117 Les quatre temps. – L’évolution 694, contemplée en horizons dégagés, peut se résumer en quatre temps ; se remémorer quatre dates peut suffire à fixer de solides bornes de repère de cette émancipation progressive de la femme mariée : 1580 ; 1804 ; 1965 ; 1985. Quatre temps, quatre siècles.
Sous l’Ancien droit coutumier, le mari était « seigneur des meubles et conquêts immeubles par lui faits durant et constant le mariage de lui et de sa femme » (art. 225 de la Coutume de Paris, rédigée définitivement en 1580). Il pouvait en disposer comme un propriétaire 695.
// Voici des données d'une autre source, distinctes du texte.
Lemma region_drop_ok st lay ext r : mm_inv st lay ext → (r = NULL ∨ 0 < ext r) →
  ∃ st', memory_region_free st r = Val st' ∧ mm_inv st' lay (held ext r (-1)) ∧ maps st' = maps st ∧ regions st' = drop_ref (regions st) r.
Proof.
  intros [Hinv Hnull] Hr. pose proof Hinv as [I1 I2 I3 I4 I5 I6 I7 I8].
  destruct (region_free_ok st (dom (maps st)) (dom (segs st)) r) as (a' & cs' & -> & Hown).
  - eapply counted_is_ref; [done|]. intros Hnz. pose proof (uses_nonneg (segs st) r). destruct Hr; [done|lia].
  - done.
  - eexists. split; [done|]. split; [|done]. split; [|done]. split; simpl; try done. eapply counted_drop; [done| |].
    + destruct Hr as [|Hpos]; [by left|right]. destruct I7 as [_ Hc]. destruct (Hc r) as [_ Hx].
      destruct (regions st !! r); [by eexists|]. lia.
    + intros r'. destruct I7 as [Hn Hc]. destruct (Hc r') as [He Hx]. unfold held. pose proof (uses_nonneg (segs st) r').
      assert (r' = NULL → ext r' = 0) as Hz by (intros ->; rewrite Hn in Hx; apply Hx).
      destruct (Z.eqb_spec r' r) as [->|], (Z.eqb_spec r NULL) as [En|En]; simpl; destruct Hr as [Er|Er]; split_and!; try done; lia.
Qed.

Lemma mm_inv_ext st lay ext ext' : (∀ r, ext r = ext' r) → mm_inv st lay ext → mm_inv st lay ext'.
Proof.
  intros E [[I1 I2 I3 I4 I5 I6 [Hn Hc] I8] Hnull]. split; [|done]. split; try done. split; [done|]. intros r. rewrite <- E. apply Hc.
Qed.

(** ** The heap and the stack *)
Lemma find_prev_ok st q address l1 p s l2 : holds s address = true → (∀ p' s', (p', s') ∈ l2 → holds s' address = false) →
  ∀ fuel l3, listed st q ((l1 ++ (p, s) :: l2) ++ l3) → (length (l1 ++ (p, s) :: l2) ≤ fuel)%nat →
  memory_segment_find_prev fuel st (last_of NULL (l1 ++ (p, s) :: l2).*1) address = Val p.
Proof.
  intros Hs. induction l2 as [|[p' s'] l2 IH] using rev_ind; intros Hno fuel l3 Hl Hf;
    (destruct fuel as [|fuel]; [rewrite length_app in Hf; simpl in Hf; lia|]).
  - assert (El : (l1 ++ [(p, s)]) ++ l3 = l1 ++ (p, s) :: l3) by (by rewrite <- app_assoc). rewrite El in Hl.
    destruct (listed_node _ _ _ _ _ _ Hl) as (Hp & Hx & _ & _ & _ & He & _). rewrite last_ptr. cbn [memory_segment_find_prev].
    rewrite (proj2 (Z.eqb_neq p NULL) Hp), Hx. res_simpl. unfold within_memory_segment_start, within_memory_segment_end.
    destruct (Z.eqb_spec (end_ s) 0); [lia|]. simpl orb. unfold holds in Hs. by rewrite Hs.
  - assert (El : l1 ++ (p, s) :: l2 ++ [(p', s')] = (l1 ++ (p, s) :: l2) ++ [(p', s')]) by (by rewrite <- app_assoc).
    rewrite El in *. rewrite <- app_assoc in Hl. simpl in Hl.
    destruct (listed_node _ _ _ _ _ _ Hl) as (Hp & Hx & _ & Hpv & _ & He & _). rewrite last_ptr. cbn [memory_segment_find_prev].
    rewrite (proj2 (Z.eqb_neq p' NULL) Hp), Hx. res_simpl. unfold within_memory_segment_start, within_memory_segment_end.
    destruct (Z.eqb_spec (end_ s') 0); [lia|]. simpl orb. specialize (Hno p' s' ltac:(set_solver)) as Hno'. unfold holds in Hno'. rewrite Hno'.
    rewrite Hpv. res_simpl. eapply IH; [|exact Hl|rewrite length_app in Hf; simpl in Hf; lia].
    intros p2 s2 Hin. apply (Hno p2 s2). set_solver.
Qed.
Avec le Code Napoléon 696, il « administre seul les biens de la communauté. Il peut les vendre, aliéner et hypothéquer sans le concours de la femme » (C. civ., art. 1421, rédaction de 1804).
Ses pouvoirs sont maintenus par la loi de 1965 mais d’administrateur n’encourant aucune responsabilité pour sa gestion, il devient responsable : « sauf à répondre des fautes qu’il aurait commises dans sa gestion » (C. civ., art. 1421, rédaction de 1965).
Depuis 1985, « Chacun des époux a le pouvoir d’administrer seul les biens communs et d’en disposer, sauf à répondre des fautes qu’il aurait commises dans sa gestion », et comme cela était prévu depuis 1965 toute fraude entraîne l’inopposabilité de l’acte à l’autre conjoint.